Assignment
Check every line of the data for the word "monad", and copy those that have it.

(Collected data entries)
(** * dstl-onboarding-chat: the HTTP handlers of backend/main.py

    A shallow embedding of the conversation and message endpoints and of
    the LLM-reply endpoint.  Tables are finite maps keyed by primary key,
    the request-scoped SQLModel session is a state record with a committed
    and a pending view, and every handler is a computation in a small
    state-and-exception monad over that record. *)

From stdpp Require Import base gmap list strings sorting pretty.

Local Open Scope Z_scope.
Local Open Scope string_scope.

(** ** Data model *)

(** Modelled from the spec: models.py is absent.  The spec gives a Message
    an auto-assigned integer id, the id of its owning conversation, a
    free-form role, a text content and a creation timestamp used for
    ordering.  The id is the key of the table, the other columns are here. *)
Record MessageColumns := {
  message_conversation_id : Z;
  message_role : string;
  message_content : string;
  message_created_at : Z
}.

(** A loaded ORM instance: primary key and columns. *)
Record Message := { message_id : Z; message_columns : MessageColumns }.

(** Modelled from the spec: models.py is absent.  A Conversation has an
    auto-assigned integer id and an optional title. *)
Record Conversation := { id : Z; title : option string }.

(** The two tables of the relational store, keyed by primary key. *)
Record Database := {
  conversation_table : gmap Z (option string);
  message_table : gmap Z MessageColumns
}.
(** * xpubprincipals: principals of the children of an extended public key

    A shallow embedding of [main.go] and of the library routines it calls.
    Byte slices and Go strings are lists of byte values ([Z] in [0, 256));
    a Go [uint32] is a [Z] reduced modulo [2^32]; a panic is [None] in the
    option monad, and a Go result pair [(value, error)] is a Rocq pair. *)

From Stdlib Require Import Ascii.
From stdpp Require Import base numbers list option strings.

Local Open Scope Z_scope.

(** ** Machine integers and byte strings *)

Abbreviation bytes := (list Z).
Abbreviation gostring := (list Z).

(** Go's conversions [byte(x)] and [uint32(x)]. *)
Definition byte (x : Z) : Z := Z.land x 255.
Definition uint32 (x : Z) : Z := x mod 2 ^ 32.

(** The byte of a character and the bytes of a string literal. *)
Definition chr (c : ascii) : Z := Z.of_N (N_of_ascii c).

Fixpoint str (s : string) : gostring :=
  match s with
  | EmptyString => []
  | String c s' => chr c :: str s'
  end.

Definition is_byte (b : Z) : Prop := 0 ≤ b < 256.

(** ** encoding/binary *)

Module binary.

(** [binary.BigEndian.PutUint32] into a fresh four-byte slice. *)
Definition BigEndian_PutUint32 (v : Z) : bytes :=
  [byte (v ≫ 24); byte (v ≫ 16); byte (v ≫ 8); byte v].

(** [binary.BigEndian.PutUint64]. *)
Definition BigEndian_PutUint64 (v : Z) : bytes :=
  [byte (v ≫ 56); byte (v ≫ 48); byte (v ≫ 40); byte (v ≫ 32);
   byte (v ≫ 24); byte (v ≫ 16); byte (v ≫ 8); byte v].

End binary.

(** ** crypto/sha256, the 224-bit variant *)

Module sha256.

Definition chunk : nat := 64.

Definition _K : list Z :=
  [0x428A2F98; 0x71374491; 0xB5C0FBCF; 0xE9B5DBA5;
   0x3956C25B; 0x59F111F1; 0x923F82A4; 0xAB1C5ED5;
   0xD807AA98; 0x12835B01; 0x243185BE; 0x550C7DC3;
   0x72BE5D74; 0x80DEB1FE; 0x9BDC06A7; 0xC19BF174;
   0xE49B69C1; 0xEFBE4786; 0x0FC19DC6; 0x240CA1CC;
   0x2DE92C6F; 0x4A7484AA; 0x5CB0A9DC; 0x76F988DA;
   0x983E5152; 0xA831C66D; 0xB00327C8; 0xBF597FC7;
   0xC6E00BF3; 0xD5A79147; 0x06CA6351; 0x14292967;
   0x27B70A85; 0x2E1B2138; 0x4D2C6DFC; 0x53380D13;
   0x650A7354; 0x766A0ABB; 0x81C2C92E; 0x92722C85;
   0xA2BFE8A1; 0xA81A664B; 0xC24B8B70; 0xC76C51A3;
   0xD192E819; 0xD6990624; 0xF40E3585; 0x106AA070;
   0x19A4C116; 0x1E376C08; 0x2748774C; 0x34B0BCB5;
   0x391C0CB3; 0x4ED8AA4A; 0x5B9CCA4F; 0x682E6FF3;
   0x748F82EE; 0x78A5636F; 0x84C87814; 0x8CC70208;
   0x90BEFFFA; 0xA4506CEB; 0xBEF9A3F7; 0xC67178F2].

* * *

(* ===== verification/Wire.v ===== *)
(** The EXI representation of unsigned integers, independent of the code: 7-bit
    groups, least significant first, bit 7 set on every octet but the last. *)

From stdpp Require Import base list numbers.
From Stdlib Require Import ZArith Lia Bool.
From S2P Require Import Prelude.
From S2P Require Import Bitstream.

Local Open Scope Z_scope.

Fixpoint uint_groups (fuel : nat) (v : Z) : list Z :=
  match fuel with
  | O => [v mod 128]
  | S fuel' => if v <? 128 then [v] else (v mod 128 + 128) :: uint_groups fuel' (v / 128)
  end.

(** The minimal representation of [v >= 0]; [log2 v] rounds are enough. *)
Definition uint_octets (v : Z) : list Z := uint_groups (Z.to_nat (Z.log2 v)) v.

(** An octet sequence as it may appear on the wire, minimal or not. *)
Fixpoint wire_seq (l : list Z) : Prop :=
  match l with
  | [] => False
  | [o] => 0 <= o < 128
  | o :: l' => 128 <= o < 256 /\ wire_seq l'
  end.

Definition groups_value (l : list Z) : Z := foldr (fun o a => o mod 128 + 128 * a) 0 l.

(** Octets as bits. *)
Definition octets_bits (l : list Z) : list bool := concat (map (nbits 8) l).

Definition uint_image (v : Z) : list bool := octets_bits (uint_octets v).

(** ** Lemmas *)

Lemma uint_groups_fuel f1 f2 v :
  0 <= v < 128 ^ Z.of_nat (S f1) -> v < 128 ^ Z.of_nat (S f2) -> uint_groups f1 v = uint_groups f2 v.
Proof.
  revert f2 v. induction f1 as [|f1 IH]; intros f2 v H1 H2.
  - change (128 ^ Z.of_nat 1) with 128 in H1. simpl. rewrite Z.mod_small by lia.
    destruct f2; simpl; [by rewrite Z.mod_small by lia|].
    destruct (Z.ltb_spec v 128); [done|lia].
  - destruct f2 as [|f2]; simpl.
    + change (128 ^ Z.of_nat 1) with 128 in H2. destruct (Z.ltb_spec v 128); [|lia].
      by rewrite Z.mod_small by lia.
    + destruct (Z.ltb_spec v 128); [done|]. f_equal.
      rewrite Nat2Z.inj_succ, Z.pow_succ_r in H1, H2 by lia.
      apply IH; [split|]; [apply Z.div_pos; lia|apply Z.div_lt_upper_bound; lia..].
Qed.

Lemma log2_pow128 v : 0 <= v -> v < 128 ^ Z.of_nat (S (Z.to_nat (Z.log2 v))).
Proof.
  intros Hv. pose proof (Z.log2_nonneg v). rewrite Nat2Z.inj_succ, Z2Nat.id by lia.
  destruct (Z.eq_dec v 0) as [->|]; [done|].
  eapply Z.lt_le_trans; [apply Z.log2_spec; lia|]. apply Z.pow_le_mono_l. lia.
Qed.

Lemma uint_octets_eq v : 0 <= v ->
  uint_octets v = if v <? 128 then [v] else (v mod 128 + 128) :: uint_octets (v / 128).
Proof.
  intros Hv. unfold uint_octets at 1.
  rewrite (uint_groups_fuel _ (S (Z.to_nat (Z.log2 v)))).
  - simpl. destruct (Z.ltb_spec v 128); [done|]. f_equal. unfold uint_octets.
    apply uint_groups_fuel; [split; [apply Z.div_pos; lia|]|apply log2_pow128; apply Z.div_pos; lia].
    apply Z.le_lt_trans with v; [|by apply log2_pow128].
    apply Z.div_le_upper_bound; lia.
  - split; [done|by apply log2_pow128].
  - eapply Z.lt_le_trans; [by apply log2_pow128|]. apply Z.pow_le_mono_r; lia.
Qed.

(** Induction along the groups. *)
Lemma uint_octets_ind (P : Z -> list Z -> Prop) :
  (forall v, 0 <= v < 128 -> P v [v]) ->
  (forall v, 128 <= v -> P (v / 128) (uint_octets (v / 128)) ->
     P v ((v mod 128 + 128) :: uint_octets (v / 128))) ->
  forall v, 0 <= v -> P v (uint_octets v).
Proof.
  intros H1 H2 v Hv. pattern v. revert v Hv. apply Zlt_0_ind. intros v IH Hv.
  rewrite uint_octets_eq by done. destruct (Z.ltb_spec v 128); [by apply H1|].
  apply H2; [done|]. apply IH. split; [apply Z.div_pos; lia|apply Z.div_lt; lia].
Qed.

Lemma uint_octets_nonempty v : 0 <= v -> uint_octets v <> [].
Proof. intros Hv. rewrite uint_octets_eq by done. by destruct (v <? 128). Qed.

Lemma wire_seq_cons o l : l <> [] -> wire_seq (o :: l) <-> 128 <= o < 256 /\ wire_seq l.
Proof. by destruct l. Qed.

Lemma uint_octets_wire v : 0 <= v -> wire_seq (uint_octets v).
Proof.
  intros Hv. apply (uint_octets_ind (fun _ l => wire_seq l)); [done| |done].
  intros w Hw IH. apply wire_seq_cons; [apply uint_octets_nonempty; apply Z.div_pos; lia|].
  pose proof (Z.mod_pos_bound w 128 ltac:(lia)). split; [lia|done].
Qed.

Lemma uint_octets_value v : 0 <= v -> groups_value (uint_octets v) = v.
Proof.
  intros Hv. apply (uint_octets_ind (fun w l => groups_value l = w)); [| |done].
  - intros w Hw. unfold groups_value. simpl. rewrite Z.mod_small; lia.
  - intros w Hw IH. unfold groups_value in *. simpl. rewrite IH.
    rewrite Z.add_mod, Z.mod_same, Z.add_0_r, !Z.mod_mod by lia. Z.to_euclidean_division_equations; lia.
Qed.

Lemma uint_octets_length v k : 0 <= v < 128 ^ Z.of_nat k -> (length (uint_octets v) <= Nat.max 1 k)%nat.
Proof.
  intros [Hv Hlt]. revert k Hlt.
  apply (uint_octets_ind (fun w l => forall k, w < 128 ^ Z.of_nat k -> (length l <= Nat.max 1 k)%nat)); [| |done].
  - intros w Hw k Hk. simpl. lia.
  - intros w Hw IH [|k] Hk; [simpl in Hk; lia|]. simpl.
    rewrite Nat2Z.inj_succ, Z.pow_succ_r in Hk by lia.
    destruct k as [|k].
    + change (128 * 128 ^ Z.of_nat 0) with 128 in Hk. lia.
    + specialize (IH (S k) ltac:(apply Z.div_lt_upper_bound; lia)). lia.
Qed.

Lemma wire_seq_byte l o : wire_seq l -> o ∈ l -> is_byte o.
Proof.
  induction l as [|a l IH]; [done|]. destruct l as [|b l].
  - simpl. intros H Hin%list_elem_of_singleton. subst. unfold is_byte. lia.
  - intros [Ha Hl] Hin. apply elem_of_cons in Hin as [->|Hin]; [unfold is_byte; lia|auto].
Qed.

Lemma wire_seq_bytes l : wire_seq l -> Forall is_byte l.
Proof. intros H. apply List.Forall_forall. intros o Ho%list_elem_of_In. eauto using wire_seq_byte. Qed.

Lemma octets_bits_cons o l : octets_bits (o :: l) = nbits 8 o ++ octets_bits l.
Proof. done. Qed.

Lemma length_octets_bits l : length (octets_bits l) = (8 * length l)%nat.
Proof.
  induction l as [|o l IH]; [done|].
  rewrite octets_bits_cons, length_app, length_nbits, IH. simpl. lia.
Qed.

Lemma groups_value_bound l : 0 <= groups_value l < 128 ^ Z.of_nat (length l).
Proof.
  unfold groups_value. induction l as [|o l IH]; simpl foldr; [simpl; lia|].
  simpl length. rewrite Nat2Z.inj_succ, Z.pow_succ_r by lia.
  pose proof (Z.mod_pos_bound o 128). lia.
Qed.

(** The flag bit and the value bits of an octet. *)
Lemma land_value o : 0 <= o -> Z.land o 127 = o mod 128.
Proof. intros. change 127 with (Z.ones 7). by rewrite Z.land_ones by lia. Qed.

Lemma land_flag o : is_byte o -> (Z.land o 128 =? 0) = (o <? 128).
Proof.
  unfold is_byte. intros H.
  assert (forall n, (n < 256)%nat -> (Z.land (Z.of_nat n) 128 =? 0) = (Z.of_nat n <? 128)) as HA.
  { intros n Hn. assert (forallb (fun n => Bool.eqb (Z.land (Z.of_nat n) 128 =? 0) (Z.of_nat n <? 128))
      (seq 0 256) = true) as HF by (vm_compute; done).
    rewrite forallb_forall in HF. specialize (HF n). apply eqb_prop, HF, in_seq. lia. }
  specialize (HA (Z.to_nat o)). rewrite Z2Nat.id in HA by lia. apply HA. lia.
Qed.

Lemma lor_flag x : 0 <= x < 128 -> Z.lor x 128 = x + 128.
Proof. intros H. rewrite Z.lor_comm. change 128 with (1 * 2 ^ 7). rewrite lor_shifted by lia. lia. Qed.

Problem solution
    state-and-exception monad over that record. *)
    option monad, and a Go result pair [(value, error)] is a Rocq pair. *)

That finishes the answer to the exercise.